Bagian Dua Puluh Tujuh

6.1K 355 10
                                    

Rony memarkirkan mobilnya di parkiran sebuah lounge di kawasan Jakarta Selatan. Saskia keheranan sembari menatap wajah laki-laki di sebelahnya itu. Apa lagi rencananya kali ini?

Mereka melangkah memasuki tempat itu. Disambut hangat oleh seorang host yang kemudian mempersilahkan mereka duduk dan menunjukan sebuah menu yang bisa mereka dipilih. Setelah memutuskan makanan apa yang akan dimakan nanti, host tersebut memberi mereka beberapa arahan mengenai apa yang boleh dan tidak boleh dilakukan nanti.

Setengah jam kemudian, Saskia dan Rony diarahkan menuju sebuah meja bundar dengan kapasitas empat orang. Di kanan dan kirinya terdapat beberapa meja dengan bentuk yang sama. Seorang pegawai memasangkan sabuk pengaman di kursi mereka secara bergantian. Kemudian benda yang mereka pijaki itu perlahan terangkat. City view kota Jakarta terpampang nyata di depan mereka ketika restoran melayang yang mereka kunjungi itu berhenti di ketinggian sepuluh meter.

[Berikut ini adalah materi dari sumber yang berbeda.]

Lemma nexts_increasing_gen n g clk :
  idStart g = idCur g -> 0 <= idStart g <= MaxWorkId -> 0 <= seq g < SeqMask ->
  StronglySorted Z.le clk -> Forall (fun t => epoch (getMs t) /\ lastTs g <= getMs t) clk ->
  (forall ms, (inSlot ms clk <= Z.to_nat SeqMask)%nat) ->
  seq g + 1 + Z.of_nat (inSlot (lastTs g) clk) <= SeqMask ->
  (n <= length clk)%nat ->
  exists ids g' clk', nexts n g clk = Some (ids, g', clk') /\ length ids = n /\
    StronglySorted Z.lt ids /\
    (epoch (lastTs g) -> Forall (Z.lt (mkId (lastTs g) (seq g) (idStart g))) ids).
Proof.
  revert g clk. induction n as [|n IH]; intros g clk Hst Hw Hseq Hsorted Hall Hslot Hbud Hlen.
  { exists [], g, clk. simpl. repeat split; constructor. }
  destruct clk as [|t clk]; simpl in Hlen; [lia|].
  inversion Hsorted as [|? ? Hs' Hle]; subst.
  inversion Hall as [|? ? [Hep Hge] Hall']; subst.
  destruct (Next_in_budget g t clk) as (s' & HN & Hcase); [done|done|done| |].
  { intros E. rewrite <- E in Hbud. rewrite inSlot_cons_eq in Hbud. lia. }
  set (g1 := mkGen (idStart g) (idEnd g) (idStart g) (getMs t) s') in *.
  assert (Hs1 : 0 <= s' < SeqMask).
  { destruct Hcase as [[E ->]|[E ->]]; [|split; [lia|by compute]].
    rewrite <- E in Hbud. rewrite inSlot_cons_eq in Hbud. lia. }
  assert (Hrange : 0 <= s' < 2^12) by (change SeqMask with 4095 in Hs1; lia).
  destruct (IH g1 clk) as (ids & g' & clk' & HR & Hl & HSS & Hlt); try done.
  { apply Forall_forall. intros x Hx.
    rewrite Forall_forall in Hall', Hle. destruct (Hall' x Hx) as [? _].
    split; [done|]. apply getMs_mono. by apply Hle. }
  { intros ms. pose proof (inSlot_cons_le ms t clk). specialize (Hslot ms). lia. }
  { cbn [lastTs seq g1]. destruct Hcase as [[E Hs2]|[E Hs2]]; rewrite Hs2.
    - rewrite <- E in Hbud. rewrite inSlot_cons_eq in Hbud. lia.
    - specialize (Hslot (getMs t)). rewrite inSlot_cons_eq in Hslot.
      change SeqMask with 4095 in *. lia. }
  { lia. }
  exists (mkId (getMs t) s' (idStart g) :: ids), g', clk'.
  change MaxWorkId with 1023 in Hw.
  split; [by eapply nexts_S|]. split; [simpl; by rewrite Hl|].
  specialize (Hlt Hep). simpl in Hlt.
  split; [by constructor|]. intros Hep0.
  assert (Hstep : mkId (lastTs g) (seq g) (idStart g) < mkId (getMs t) s' (idStart g)).
  { change SeqMask with 4095 in *.
    rewrite !mkId_value by (try done; lia). destruct Hcase as [[-> ->]|[E ->]]; lia. }
  constructor; [done|]. eapply Forall_impl; [exact Hlt|]. simpl. lia.
Qed.

(** ** Properties *)

(** ids are unique and ordered.  A generator made by [NewDefaultIdGenerator]
    that is called [n] times while the clock does not go back, stays in the
    42-bit epoch and shows at most [SeqMask] (4095) readings per millisecond
    returns [n] ids without waiting, each strictly greater than the one before. *)
Theorem nexts_increasing instanceID g n clk :
  NewDefaultIdGenerator instanceID = Ok g ->
  StronglySorted Z.le clk -> Forall (fun t => epoch (getMs t)) clk ->
  (forall ms, (inSlot ms clk <= Z.to_nat SeqMask)%nat) ->
  (n <= length clk)%nat ->
  exists ids g' clk', nexts n g clk = Some (ids, g', clk') /\ length ids = n /\
    StronglySorted Z.lt ids.
Proof.
  unfold NewDefaultIdGenerator. intros Hg Hs Hep Hslot Hn.
  destruct (_ || _) eqn:Hb in Hg; [discriminate|]. injection Hg as <-.
  rewrite !orb_false_iff in Hb. destruct Hb as [[[[H1 H2] H3] H4] H5].
  rewrite Z.gtb_ltb, Z.ltb_ge in H1. rewrite Z.ltb_ge in H2.
  match goal with |- context [nexts n ?g0 clk] => set (g := g0) in * end.
  assert (Hz : inSlot (-1) clk = O).
  { unfold inSlot. clear -Hep. induction Hep as [|t clk Ht _ IH]; [done|].
    rewrite filter_cons_False; [done|]. unfold epoch, BaseTs in Ht. lia. }
  destruct (nexts_increasing_gen n g clk) as (ids & g' & clk' & HR & Hl & HSS & _);
    subst g; simpl; try done.
  - eapply Forall_impl; [exact Hep|]. intros t Ht. simpl. split; [done|].
    unfold epoch, BaseTs in Ht. lia.
  - rewrite Hz. by compute.
  - by exists ids, g', clk'.
Qed.

(** the three fields of an id do not overlap: for a timestamp of the epoch,
    a 12-bit sequence number and a 10-bit worker id, [idTs], [idSeq] and
    [idWorker] read back what [mkId] put in, and the id is a non-negative int64. *)
Theorem mkId_fields now s w :
  epoch now -> 0 <= s < 2^SeqLen -> 0 <= w < 2^WorkerLen ->
  idTs (mkId now s w) = now /\ idSeq (mkId now s w) = s /\ idWorker (mkId now s w) = w /\
  0 <= mkId now s w < 2^63.
Proof.
  change SeqLen with 12. change WorkerLen with 10. intros Ht Hs Hw.
  unfold idTs, idSeq, idWorker. rewrite mkId_value by done.
  change TsShift with 22. change SeqShift with 10.
  change SeqMask with (Z.ones 12). change MaxWorkId with (Z.ones 10).
  rewrite !Z.land_ones, !Z.shiftr_div_pow2 by lia.
  unfold epoch in Ht. set (d := now - BaseTs) in *.
  replace (d * 2 ^ 22 + s * 2 ^ 10 + w) with ((d * 2^12 + s) * 2^10 + w) at 2 by lia.
  replace (d * 2 ^ 22 + s * 2 ^ 10 + w) with ((d * 2^12 + s) * 2^10 + w) at 2 by lia.
  replace (d * 2 ^ 22 + s * 2 ^ 10 + w) with (d * 2^22 + (s * 2^10 + w)) at 1 by lia.
  repeat split.
  - rewrite Z.div_add_l, Z.div_small by lia. lia.
  - rewrite Z.div_add_l, (Z.div_small w), Z.add_0_r by lia.
    rewrite Z.add_comm, Z.mod_add by lia. by apply Z.mod_small.
  - rewrite Z.add_comm, Z.mod_add by lia. by apply Z.mod_small.
  - lia.
  - lia.
Qed.

(** A generator with one worker id, as [NewDefaultIdGenerator] makes it. *)
Definition oneWorker (g : UidGenerator) : Prop := idCur g = idStart g /\ idEnd g = idStart g.

Lemma Next_oneWorker g clk id g1 clk1 : oneWorker g -> Next g clk = Some (id, g1, clk1) ->
  oneWorker g1 /\ idStart g1 = idStart g.
Proof.
  intros [Hc He]. assert (Hadv : forall now c now' s' cur' c', advance g now c = Some (now', s', cur', c') -> cur' = idStart g).
  { intros now c now' s' cur' c'. unfold advance. rewrite Hc, He, Z.ltb_irrefl. repeat case_match; by intros [= <- <- <- <-]. }
  unfold Next. destruct clk as [|t clk]; [done|]. destruct (if _ <? _ then _ else _) as [[now c]|]; [|done].
  destruct (advance g now c) as [[[[now' s'] cur'] c']|] eqn:E; [|done]. apply Hadv in E as ->. intros [= _ <- _].
  done.
Qed.
(** One comparison of the bubble sort of [calc]. *)
Definition sortStep (base j : nat) (tl : TimeLines) : res TimeLines :=
  cur ← getFeed tl (base + j);
  next ← getFeed tl (base + j + 1);
  co ← feedOffset cur;
  no ← feedOffset next;
  if (co >? no)%Z then
    tl1 ← putFeed tl (base + j) next;
    putFeed tl1 (base + j + 1) cur
  else Ok tl.

Fixpoint sortInner (base : nat) (js : list nat) (tl : TimeLines) : res TimeLines :=
  match js with
  | [] => Ok tl
  | j :: js' => tl1 ← sortStep base j tl; sortInner base js' tl1
  end.

Fixpoint sortOuter (base sz : nat) (ks : list nat) (tl : TimeLines) : res TimeLines :=
  match ks with
  | [] => Ok tl
  | i :: ks' => tl1 ← sortInner base (seq 0 (sz - 1 - i)) tl; sortOuter base sz ks' tl1
  end.

(** The two assignments at the end of both branches of [calc]. *)
Definition calcBounds (tl : TimeLines) : res TimeLines :=
  first ← getFeed tl (offset tl - size tl);
  lo ← feedOffset first;
  last ← getFeed tl (offset tl - 1);
  up ← feedOffset last;
  Ok (set_bounds tl lo up).

Definition calc (tl : TimeLines) : res TimeLines :=
  if negb (limit tl) then Ok tl
  else if offset tl <=? size tl then Ok tl
  else if negb (ofo tl) then calcBounds tl
  else
    tl1 ← sortOuter (offset tl - size tl) (size tl) (seq 0 (size tl - 1)) tl;
    calcBounds tl1.

Definition checkOutOfOrder (tl : TimeLines) : res TimeLines :=
  if negb (limit tl) then Ok tl
  else if offset tl <=? 1 then Ok tl
  else
    cur ← getFeed tl (offset tl - 1);
    pre ← getFeed tl (offset tl - 2);
    match cur, pre with
    | Some c, Some p =>
        if negb (ofo tl) && (GetOffset c <? GetOffset p)%Z then Ok (set_ofo tl true) else Ok tl
    | _, _ => Ok tl
    end.

(** The doubling loop of [Expanse]; running out of [fuel] is a loop that never
    ends (only a zero size does that, [Expanse_terminates]). *)
Fixpoint expandLoop (fuel oldsize off : nat) : res nat :=
  match fuel with
  | O => Diverge
  | S fuel' =>
      let newsize := oldsize * 2 in
      if off <? newsize then Ok newsize else expandLoop fuel' newsize off
  end.

Definition Expanse (tl : TimeLines) : res nat :=
  if size tl <=? offset tl then expandLoop (S (offset tl)) (size tl) (offset tl)
  else Ok (size tl).

(** The copy loop of the resize: [newdata[i] = data[i]] for [i < size]. *)
Definition resize (tl : TimeLines) (newsize : nat) : res TimeLines :=
  if (length (data tl) <? size tl) || (newsize <? size tl) then Panic
  else Ok (mkTL newsize (offset tl) (limit tl) (lower tl) (upper tl)
                (take (size tl) (data tl) ++ replicate (newsize - size tl) None) (ofo tl)).

(** [tl.data[tl.offset] = feed], without the modulo. *)
Definition putAt (tl : TimeLines) (i : nat) (x : option F) : res TimeLines :=
  if i <? length (data tl)
  then Ok (mkTL (size tl) (offset tl) (limit tl) (lower tl) (upper tl)
                (<[i := x]> (data tl)) (ofo tl))
  else Panic.

(** The first half of [Add]: store the feed, growing or overwriting. *)
Definition store (tl : TimeLines) (feed : F) : res (TimeLines * option F) :=
  if limit tl then
    remove ← getFeed tl (offset tl);
    tl1 ← putFeed tl (offset tl) (Some feed);
    Ok (set_offset tl1 (offset tl + 1), remove)
  else if offset tl <? size tl then
    tl1 ← putAt tl (offset tl) (Some feed);
    Ok (set_offset tl1 (offset tl + 1), None)
  else
    newsize ← Expanse tl;
    tl1 ← resize tl newsize;
    tl2 ← putAt tl1 (offset tl) (Some feed);
    Ok (set_offset tl2 (offset tl + 1), None).

(** The second half of [Add]: the bounds. *)
Definition rebound (tl : TimeLines) (feed : F) (remove : option F) : res TimeLines :=
  if (lower tl =? 0)%Z then Ok (set_bounds tl (GetOffset feed) (GetOffset feed))
  else
    let off := GetOffset feed in
    let tl1 := if (off <? lower tl)%Z then set_bounds tl off (upper tl)
               else if (off >? upper tl)%Z then set_bounds tl (lower tl) off
               else tl in
    tl2 ← checkOutOfOrder tl1;
    match remove with
    | Some r =>
        if (GetOffset r =? lower tl2)%Z || (GetOffset r =? upper tl2)%Z then calc tl2 else Ok tl2
    | None => Ok tl2
    end.

(** [Add]: a nil feed is logged and ignored. *)
Definition Add (tl : TimeLines) (feed : option F) : res (TimeLines * option F) :=
  match feed with
  | None => Ok (tl, None)
  | Some f =>
      '(tl1, remove) ← store tl f;
      tl2 ← rebound tl1 f remove;
      Ok (tl2, remove)
  end.

Definition GetRange (tl : TimeLines) : nat * nat :=
  if offset tl <? size tl then (0, offset tl) else (offset tl - size tl, offset tl).

Definition GetFeedRange (tl : TimeLines) : Z * Z := (lower tl, upper tl).

(** [for i := start; i < end; i++ { res = append(res, tl.getFeed(i)) }]. *)
Fixpoint collect (tl : TimeLines) (ks : list nat) : res (list (option F)) :=
  match ks with
  | [] => Ok []
  | i :: ks' => x ← getFeed tl i; xs ← collect tl ks'; Ok (x :: xs)
  end.

Definition GetAllFeeds (tl : TimeLines) : res (list (option F) * nat * nat * Z * Z) :=
  let '(start, end_) := GetRange tl in
  if end_ <=? start then Ok ([], start, end_, lower tl, upper tl)
  else
    fs ← collect tl (seq start (end_ - start));
    Ok (fs, start, end_, lower tl, upper tl).

Definition GetAllFeedsReverse (tl : TimeLines) : res (list (option F) * nat * nat * Z * Z) :=
  let '(start, end_) := GetRange tl in
  if end_ <=? start then Ok ([], start, end_, lower tl, upper tl)
  else
    fs ← collect tl (reverse (seq start (end_ - start)));
    Ok (fs, start, end_, lower tl, upper tl).

(** The filtering loop of [GetFeeds]. *)
Fixpoint collectIn (tl : TimeLines) (lo up : Z) (ks : list nat) : res (list (option F)) :=
  match ks with
  | [] => Ok []
  | i :: ks' =>
      v ← getFeed tl i;
      o ← feedOffset v;
      xs ← collectIn tl lo up ks';
      Ok (if (lo <=? o)%Z && (o <=? up)%Z then v :: xs else xs)
  end.

Definition GetFeeds (tl : TimeLines) (fromPos endPos : Z) : res (list (option F) * nat * nat * Z * Z) :=
  let '(start, end_) := GetRange tl in
  if end_ <=? start then Ok ([], start, end_, lower tl, upper tl)
  else if (0 <? fromPos)%Z && (0 <? endPos)%Z && (endPos <=? fromPos)%Z
  then Ok ([], start, end_, lower tl, upper tl)
  else
    let lowerPos := if (fromPos >? lower tl)%Z && (fromPos <? upper tl)%Z then fromPos else lower tl in
    let upperPos := if (0 <? endPos)%Z && (endPos <? upper tl)%Z then endPos else upper tl in
    fs ← collectIn tl lowerPos upperPos (seq start (end_ - start));
    Ok (fs, start, end_, lower tl, upper tl).

(** [ForRange] and [ForRangeReverse]: the callback threads a state [S] and
    stops the walk by returning false. *)
Fixpoint walk {S} (tl : TimeLines) (f : S -> nat -> option F -> S * bool) (ks : list nat) (s : S) : res S :=
  match ks with
  | [] => Ok s
  | i :: ks' =>
      feed ← getFeed tl i;
      let '(s', go) := f s i feed in
      if go then walk tl f ks' s' else Ok s'
  end.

Dulu mereka sering melewati tempat itu, dan Saskia selalu mengatakan kalau ia sangat penasaran sensasinya makan di atas sana. Dulu Rony bilang akan mengajak Saskia makan di tempat itu suatu hari nanti. Dan kali ini, Rony sedang memenuhi janjinya meskipun jantungnya berdegup kencang. Ngeri sekali rasanya melayang di ketinggian setara dengan bangunan lima lantai, dengan angin yang menerpa tubuhnya. Ia hanya berpikir bagaimana jika crane yang membantu mereka melayang di udara itu tiba-tiba terjatuh.

"Pucet amat itu muka," seru Saskia ketika melihat wajah Rony. Ia terkekeh sejanak melihat laki-laki itu berusaha menahan takutnya.

"Kalau takut kenapa bawa gue kesini?" tanya Saskia masih tersenyum meledek ke arah Rony.

"Kata siapa gue takut? Nggak, ya," sahut Rony. Ia mencoba menetralkan detak jantungnya dan membiasakan diri dengan ketinggian itu.

"Serius?"

Rony tidak menjawab. Ia tersenyum pada seorang waiter yang menghampiri mereka untuk menyajikan makan pembuka. Waiter tersebut tersenyum menyapa Saskia dan mengatakan bahwa ia adalah penggemar berat Saskia.

"Gue inget banget dulu lo pengen banget ke sini," ucap Rony sembari menikmati makanannya.

"Masih inget aja," gumam Saskia.

Saskia memutar kursinya, membuat kakinya tidak lagi menapak. Ia benar-banar merasa seperti terbang. Ia ayunkan kakinya di udara sembari menukmati keindahan pemandangan malam kota Jakarta.

Sementara Rony, detak jantungnya masih tak karuan. Melihat ke bawah membuat jantungnya serasa mencelos. Belum lagi melihat kelakuan gadis di sebelahnya yang tidak bisa diam. Memutar-mutar kursinya, mengayunkan kakinya, ditambah dengan gadis itu yang selalu bergerak.

"Kia! bisa diem nggak?"

Saskia menurut mendengar ucapan Rony. Ia kembali memutar kursinya, dan meletakkan kakinya pada pijakan kaki di bawah meja. Rony menghembuskan nafas lega.

"Kalau takut mending kita turun aja deh Ron," ucap Saskia. Gadis itu tahu Rony sedang setengah mati menahan rasa takutnya.

"Mana bisa turun seenak jidat," sahut Rony.

Saskia terkekeh. Baru lima belas menit mereka di atas, artinya masih tersisa empat puluh lima menit lagi. Rony yang malang, pasti ia sudah tidak tahan ingin turun.

"Coba puter kursi lo Ron, asik tahu," seru Saskia sembari memutar kembali kursinya.

"Kia! balikin lagi!"

"Takut kan lo?"

"Ck," Rony berdecak. Ia memutar kursinya. Matanya terpejam ketika pijakan kakinya terlepas. Ia mencoba menikmati sensasi melayang itu namun lagi-lagi jantungnya terasa mencelos.